Hoy, 12 de junio de 2025, se cumplen exactamente 40 años de la firma del tratado que nos convertiría pocos meses después en parte de las Comunidades Europeas. Fue un acontecimiento de enorme importancia, tanto dentro como fuera de nuestras fronteras. En aquel momento el proyecto europeo miraba al sur, con las ampliaciones de Grecia en 1981 y de Portugal y España en 1986. La Europa comunitaria inicial de seis países alcanzaba así los doce miembros, duplicando así su tamaño.
El número de países iba volviendo más complejo el proceso de toma de decisiones, lo que a la vez impulsaba la necesidad de reformar los tratados y allanaba el camino para la creación en 1992 de la Unión Europea con el tratado de Maastricht. Además, la entrada de tres países del sur de Europa en los años 80, con niveles de riqueza menores, impulsó el desarrollo de potentes fondos de cohesión y solidaridad que contribuirían a la creación de numerosas infraestructuras y apoyo a proyectos regionales. Son infinidad los equipamientos públicos, carreteras, cursos de formación o plantas de tratamiento de residuos financiados con dinero europeo en estos países.
Pero, por encima de estos aspectos, debe subrayarse la importancia que tuvo la integración para consolidar sus procesos de transición a la democracia. La entrada en la Comunidad Europea era vista por todos los partidos políticos estatales y vascos como una garantía necesaria para dotar de irreversibilidad al proceso democrático. Por ello, la entrada en la Comunidad constituyó el principal consenso en la política exterior de la Transición.
En clave económica, el acceso al mercado común fue un hito que contribuyó de forma decisiva al desarrollo económico y al sostenimiento de los incipientes Estados de bienestar del sur de Europa. Las empresas vascas se lanzaron a la nueva aventura y han sabido situarse bien en numerosos sectores, consiguiendo exportar al mercado europeo una buena parte de su producción.
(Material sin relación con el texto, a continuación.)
(* ===== verification/Instances.v ===== *)
(** * The instance records

    Models [mqlab/instances.py] and the commands of [mqlab/cli.py] that use it
    ([_stack_live], [_reconcile_instance]): the OS a stack was built on is pinned in a
    JSON record, written before anything boots and deleted by a teardown only. The
    records directory is a map from stack to file content; a write is atomic, so it
    either replaces the content or leaves it. *)

From S2P Require Import Prelude PyText PyCodec PyDict PyFloat PyJson JsonRoundTrip.
From S2P Require Import Hostfacts Versions.
From S2P Require Import VersionsLoad Stacks Lifecycle.

Record InstanceRecord := mk_record {
    ir_stack : text; ir_os : OsRef; ir_build_file : option text; ir_created : text
  }.

Definition KEYS : list text := [u "stack"; u "os"; u "build_file"; u "created"].

Inductive corrupt :=
  | NotJson | WrongKeys | NamesStack (v : json) | OsOrCreated | BuildFileType | OsUnparsable (e : RefError).

(** The VersionErrors of the module, the OSError of a write that failed, and the
    ValueError of [json.loads] on an integer over the digit limit, which nobody catches. *)
Inductive InstanceError :=
  | Corrupt (stack : text) (why : corrupt)
  | LiveWithoutRecord (stack : text)
  | RunningOther (stack : text) (running requested : OsRef)
  | WriteFailed (stack : text)
  | IntegerTooLong (stack : text).

(** The records directory: the content of [<stack>.json]. *)
Abbreviation store := (list (text * text)) (only parsing).

Definition is_str (v : json) : bool := match v with JStr _ => true | _ => false end.

(** [data[key]] of a mapping that has the key. *)
Definition jget (d : list (text * json)) (k : text) : json := dget_or d k JNull.

Section store.
Context `{FloatText}.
Es cierto que hubo sectores que se vieron forzados a dolorosos procesos de reestructuración, y el conjunto de la economía estatal y vasca tuvo que adaptarse a numerosas normas y estándares comunitarios; aunque también supuso la modernización de los sistemas fiscales, con la adaptación al IVA, y la introducción de la normativa medioambiental. No es una exageración decir que la normativa medioambiental, cuya importancia hoy nadie discute, se inició en nuestro país solo tras formar parte de la Comunidad Europea.
La senda iniciada hace 40 años también permitió añadir nuevos derechos a la ciudadanía vasca, como la capacidad de elegir representantes en el Parlamento Europeo, o la libre movilidad dentro del Espacio Schengen, que significó eliminar las barreras físicas en la muga y así permitir el acercamiento entre los vascos y vascas de ambos lados de la frontera. La cooperación transfronteriza floreció o resurgió en diversas iniciativas y foros, como la Eurorregión Euskadi-Aquitania-Navarra o la Comunidad de Trabajo de los Pirineos.
También el alumnado vasco ha podido disfrutar las numerosas oportunidades de estudiar en otros países de la Unión Europea, conociendo otros países y haciendo amistades que trascienden las fronteras gracias al Programa Erasmus. A pesar de lo mucho conseguido, el movimiento europeo vasco no se conforma, y seguimos defendiendo la idea de una Europa federal, democrática y social, más necesaria que nunca. Pero ello no significa que, de vez en cuando, no merezca la pena mirar atrás y valorar lo mucho conseguido y los beneficios que ha tenido para la ciudadanía vasca. Cuarenta años es una cifra redonda que invita a realizar este balance.